El resto de las cosas que un hombre hace es por culpa del alcohol.
En esta segunda categoría es que podría yo encuadrar el
hecho de que, hace ya un par de semanas, haya decidido comenzar la práctica de
boxeo.
Fue durante un asado veraniego, en casa de unos amigos en
las afueras de la ciudad, en un mediodía en el que el calor obligaba a cuidar
la hidratación mediante la ingesta sostenida de vino tinto.
Había una pileta,
sí, es cierto. Pero de haber optado por refrescarme en la pileta en vez de
tomar vino tinto con hielo, no habría comenzado yo la práctica de boxeo y no
estaría escribiendo esto.
Y ahí estábamos, un grupo de tipos de entre cuarenta y
cincuenta y pico de años, con nuestras novias y esposas, hablando al pedo,
cuando uno de ellos –un amigo de un amigo– mencionó que practicaba con
regularidad “boxeo recreativo”.
–¿Y eso qué vendría siendo? –pregunté yo, sintiendo esa
chispa de curiosidad, esa detonación de interés que se produce invariablemente
ante casi cualquier estímulo, cuando uno ya va por el primer chorizo bombón y
la cuarta copa grande de vino.
Y el tipo me explica que se trata de una versión light del
boxeo: entrenás como un boxeador, corrés, boludeás con bolsas y púchimbols,
saltás la soga, te hacés el Rocky todo lo que quieras, pero no estás obligado a
“boxear” propiamente dicho. Si querés “hacer guantes” con otro, te ponen
guantes del tamaño de una pelota de básquet, casco acolchado, protector bucal,
la cosa esa que va en las bolas cuyo nombre ahora no recuerdo, y te envuelven
con varias vueltas de ese plástico con globitos que se usa para embalar
electrodomésticos.
–¡Eso es exactamente lo que necesito yo! –exclamé yo con esa
llamarada de decisión, esa deflagración de entusiasmo que se produce
invariablemente ante casi cualquier estímulo, cuando uno sigue con el primer
chorizo bombón pero ya va por la sexta o séptima copa grande de vino.

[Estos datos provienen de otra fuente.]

(** * Verification of the path-routing core of go-httpd (package [route])

    The development embeds [route/cond.go], [route/route.go],
    [route/router.go] and [route/match.go], and the [Match] method of the
    HTTP router of package [httpd] that calls them.  Go strings are byte
    strings and are modelled as [list ascii]; the condition bitset
    ([uint64]) is modelled as [N] (only [|] and [&] are applied to it, so no
    wrap-around occurs); the [Vars] map is a [gmap]; slices are lists. *)

From Stdlib Require Import NArith Ascii String List Lia Bool.
From stdpp Require Import gmap strings list.

Local Open Scope N_scope.
Local Open Scope nat_scope.

(** ** Byte strings *)

Abbreviation str := (list ascii).

Definition lit (s : string) : str := list_ascii_of_string s.
Arguments lit s%_string : simpl never.

Definition ch (s : string) : ascii :=
  match s with String c _ => c | EmptyString => Ascii.zero end.
Arguments ch s%_string : simpl never.

Definition byte_eqb (a b : ascii) : bool := Ascii.eqb a b.

Fixpoint str_eqb (a b : str) : bool :=
  match a, b with
  | [], [] => true
  | x :: a', y :: b' => byte_eqb x y && str_eqb a' b'
  | _, _ => false
  end.

(** [strings.HasPrefix(s, prefix)] *)
Fixpoint HasPrefix (s prefix : str) {struct prefix} : bool :=
  match prefix, s with
  | [], _ => true
  | p :: prefix', c :: s' => byte_eqb p c && HasPrefix s' prefix'
  | _ :: _, [] => false
  end.

(** [strings.IndexByte(s, c)]; [None] stands for [-1]. *)
Fixpoint IndexByte (s : str) (c : ascii) : option nat :=
  match s with
  | [] => None
  | x :: s' => if byte_eqb x c then Some 0
               else match IndexByte s' c with
                    | Some i => Some (S i)
                    | None => None
                    end
  end.

Definition mem_byte (c : ascii) (cutset : str) : bool :=
  existsb (byte_eqb c) cutset.

Fixpoint TrimLeft (s cutset : str) : str :=
  match s with
  | [] => []
  | c :: s' => if mem_byte c cutset then TrimLeft s' cutset else s
  end.

Definition TrimRight (s cutset : str) : str :=
  rev (TrimLeft (rev s) cutset).

(** [strings.Trim(s, cutset)] for an ASCII cutset. *)
Definition Trim (s cutset : str) : str :=
  TrimRight (TrimLeft s cutset) cutset.

(** The white space of [strings.TrimSpace]: the six ASCII characters
    [\t \n \v \f \r] and space, and the UTF-8 encodings of the other code
    points of [unicode.IsSpace]. *)
Definition ascii_space : str :=
  [ascii_of_nat 9; ascii_of_nat 10; ascii_of_nat 11; ascii_of_nat 12;
   ascii_of_nat 13; ascii_of_nat 32].

Definition unicode_spaces : list str :=
  map (map ascii_of_nat)
    ([[194; 133]; [194; 160]; [225; 154; 128]] ++
     map (fun b => [226; 128; b]) (seq 128 11) ++
     [[226; 128; 168]; [226; 128; 169]; [226; 128; 175]; [226; 129; 159];
      [227; 128; 128]]).

Definition space_prefix_len (s : str) : nat :=
  match s with
  | [] => 0
  | c :: _ =>
      if mem_byte c ascii_space then 1
      else match filter (fun w => HasPrefix s w = true) unicode_spaces with
           | w :: _ => length w
           | [] => 0
           end
  end.

Fixpoint TrimSpaceLeft (fuel : nat) (s : str) : str :=
  match fuel with
  | 0 => s
  | S fuel' =>
      match space_prefix_len s with
      | 0 => s
      | n => TrimSpaceLeft fuel' (drop n s)
      end
  end.

Definition space_suffix_len (s : str) : nat :=
  match rev s with
  | [] => 0
  | c :: _ =>
      if mem_byte c ascii_space then 1
      else match filter (fun w => HasPrefix (rev s) (rev w) = true)
                   unicode_spaces with
           | w :: _ => length w
           | [] => 0
           end
  end.

Fixpoint TrimSpaceRight (fuel : nat) (s : str) : str :=
  match fuel with
  | 0 => s
  | S fuel' =>
      match space_suffix_len s with
      | 0 => s
      | n => TrimSpaceRight fuel' (take (length s - n) s)
      end
  end.

(** [strings.TrimSpace(s)].  Every round removes at least one byte, so
    [length s] rounds exhaust the white space on either side. *)
Definition TrimSpace (s : str) : str :=
  let s1 := TrimSpaceLeft (length s) s in
  TrimSpaceRight (length s1) s1.

(** ** cond.go *)

Definition CondFlags := N.

Definition CondMethodGET     : CondFlags := N.shiftl 1 0.
Definition CondMethodCONNECT : CondFlags := N.shiftl 1 1.
Definition CondMethodDELETE  : CondFlags := N.shiftl 1 2.
Definition CondMethodHEAD    : CondFlags := N.shiftl 1 3.
Definition CondMethodOPTIONS : CondFlags := N.shiftl 1 4.
Definition CondMethodPATCH   : CondFlags := N.shiftl 1 5.
Definition CondMethodPOST    : CondFlags := N.shiftl 1 6.
Definition CondMethodPUT     : CondFlags := N.shiftl 1 7.
Definition CondMethodTRACE   : CondFlags := N.shiftl 1 8.

(** [(fl & bit) != 0] *)
Definition has_flag (fl bit : CondFlags) : bool :=
  negb (N.eqb (N.land fl bit) 0).

(** One [if (fl & bit) != 0 { sb.WriteString(text) }] step. *)
Definition write_if (fl bit : CondFlags) (text : string) (sb : str) : str :=
  if has_flag fl bit then sb ++ lit text else sb.

Definition CondFlags_String (fl : CondFlags) : str :=
  if N.eqb fl 0 then lit "*"
  else
    let sb := [] in
    let sb := write_if fl CondMethodGET "|GET" sb in
    let sb := write_if fl CondMethodCONNECT "|CONNECT" sb in
    let sb := write_if fl CondMethodDELETE "|DELETE" sb in
    let sb := write_if fl CondMethodHEAD "|HEAD" sb in
    let sb := write_if fl CondMethodOPTIONS "|OPTIONS" sb in
    let sb := write_if fl CondMethodPATCH "|PATCH" sb in
    let sb := write_if fl CondMethodPOST "|POST" sb in
    let sb := write_if fl CondMethodPUT "|PUT" sb in
    let sb := write_if fl CondMethodTRACE "|TRACE" sb in
    match sb with
    | [] => lit "*"
    | _ :: b => b
    end.

(** Errors of the package, one constructor per [fmt.Errorf] site, plus the
    error handed back by [regexp.Compile]. *)
Inductive regexp_error :=
| ErrInvalidCharRange
| ErrInvalidEscape
| ErrMissingBracket
| ErrMissingParen
| ErrMissingRepeatArgument
| ErrInvalidRepeatOp
| ErrTrailingBackslash
| ErrUnexpectedParen
| ErrInvalidPerlOp
| ErrInvalidNamedCapture
| ErrOutsideFragment.

Inductive error :=
| MissingPathSeparator (pathPattern : str)
| EmptyPattern
| InvalidCondition (tok : str)
| DuplicateVariable (varName pathPattern : str)
| InvalidPatternSyntax (cause : regexp_error)
| OutsideBasePath (path basePath : str).

(** The [switch tok] of [ParseCondFlags]. *)
Definition method_bit (tok : str) : option CondFlags :=
  if str_eqb tok (lit "GET") then Some CondMethodGET
  else if str_eqb tok (lit "CONNECT") then Some CondMethodCONNECT
  else if str_eqb tok (lit "DELETE") then Some CondMethodDELETE
  else if str_eqb tok (lit "HEAD") then Some CondMethodHEAD
  else if str_eqb tok (lit "OPTIONS") then Some CondMethodOPTIONS
  else if str_eqb tok (lit "PATCH") then Some CondMethodPATCH
  else if str_eqb tok (lit "POST") then Some CondMethodPOST
  else if str_eqb tok (lit "PUT") then Some CondMethodPUT
  else if str_eqb tok (lit "TRACE") then Some CondMethodTRACE
  else None.

(** The [for _, tok := range tokens] loop; the flags accumulated so far are
    returned together with the error, as in the source. *)
Fixpoint ParseCondFlags_loop (f : CondFlags) (tokens : list str)
  : CondFlags * option error :=
  match tokens with
  | [] => (f, None)
  | tok :: rest =>
      match method_bit tok with
      | Some bit => ParseCondFlags_loop (N.lor f bit) rest
      | None => (f, Some (InvalidCondition tok))
      end
  end.

Definition ParseCondFlags (tokens : list str) : CondFlags * option error :=
  match tokens with
  | [tok] => if str_eqb tok (lit "*") then (0%N, None)
             else ParseCondFlags_loop 0%N tokens
  | _ => ParseCondFlags_loop 0%N tokens
  end.

(** [strings.Split(s, "|")]: the pieces of [s] between the bars. *)
Fixpoint Split_bar (s : str) : list str :=
  match s with
  | [] => [[]]
  | c :: s' =>
      if byte_eqb c (ch "|") then [] :: Split_bar s'
      else match Split_bar s' with
           | piece :: pieces => (c :: piece) :: pieces
           | [] => [[c]]
           end
  end.

(** ** The fragment of Go's [regexp] package used by the router

    [regexp.Compile], [regexp.QuoteMeta] and [FindStringSubmatch] belong to
    the Go standard library, not to the repository.  They are modelled here
    for a fragment of the RE2 syntax: ASCII literals, the escapes of
    punctuation and of [\n \t \r \f \v \a], [.], bracket classes, the
    Perl classes [\d \w \s] and their complements, capturing, named and
    [(?:] groups, alternation, the greedy operators [* + ?] (the first two
    on operands that cannot match the empty text) and the anchors [^ $].

    The rest of the syntax Go compiles makes [regexp_Compile] fail with
    [ErrOutsideFragment]: the non-greedy operators, flags, [\Q..\E],
    POSIX classes, [\b \A \z \x \p ...], counted repetition and a
    literal brace, a complemented Perl class inside brackets, a loop over an
    operand that can match the empty text, and every byte outside ASCII.  A
    rule whose expression leaves the fragment therefore does not compile in
    this model although Go stores a route for it; what is proved below of
    the compiled routes is proved of the rules inside the fragment.

    Matching is leftmost-first (backtracking order) over bytes, which is
    Go's matching on ASCII text; on other text Go steps over UTF-8 code
    points, which this model does not. *)

(** A set of bytes: ranges [lo..hi], possibly complemented. *)
Record cset := { cs_neg : bool; cs_ranges : list (ascii * ascii) }.

Definition byte_leb (a b : ascii) : bool :=
  Nat.leb (nat_of_ascii a) (nat_of_ascii b).

Definition cset_mem (c : ascii) (cs : cset) : bool :=
  xorb (cs_neg cs)
       (existsb (fun r => byte_leb (fst r) c && byte_leb c (snd r))
                (cs_ranges cs)).

Definition single (c : ascii) : list (ascii * ascii) := [(c, c)].

Definition ranges_digit : list (ascii * ascii) := [(ch "0", ch "9")].
Definition ranges_word : list (ascii * ascii) :=
  [(ch "0", ch "9"); (ch "A", ch "Z"); (ch "_", ch "_"); (ch "a", ch "z")].
Definition ranges_space : list (ascii * ascii) :=
  [(ascii_of_nat 9, ascii_of_nat 10); (ascii_of_nat 12, ascii_of_nat 13);
   (ch " ", ch " ")].

Inductive re :=
| REmpty
| RLit (c : ascii)
| RSet (cs : cset)
| RBol
| REol
| RCat (a b : re)
| RAlt (a b : re)
| RStar (a : re)
| RCap (i : nat) (a : re).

–Marcelo, dejate de joder. O de tomar. –me descalificó mi
hermano, conociendo perfectamente lo explosivo y súbito (pero también lo efímero y
generalmente ridículo) de mis intereses y aficiones.
–¡Vos cashate y dejalo hablar acá a mi amigo- le retruqué yo
(y nótese que ya, con una sola frase me había hecho amigo del amigo de mi
amigo).
En mi defensa saltó mi novia. No una defensa así, digamos,
vehemente, sino más bien una defensa hija de la resignación. Déjenme explicarme
un poco mejor. Tengo ya cuarenta, y es cierto que en los últimos años –los
últimos veinte, digamos–no me he tomado muy en serio el tema de la actividad
física y el cuidado del cuerpo. Es que me siempre me ha tirado más lo
intelectual, y ciertamente puede decirse que me he inclinado más a la lectura,
al estudio, al pensamiento y hasta la escritura. Podría decirse que si bien he sacrificado
un poco mi estado físico, puede hoy comparárseme sin demasiada injusticia con
un Umberto Eco. En cuanto al estado físico, claro.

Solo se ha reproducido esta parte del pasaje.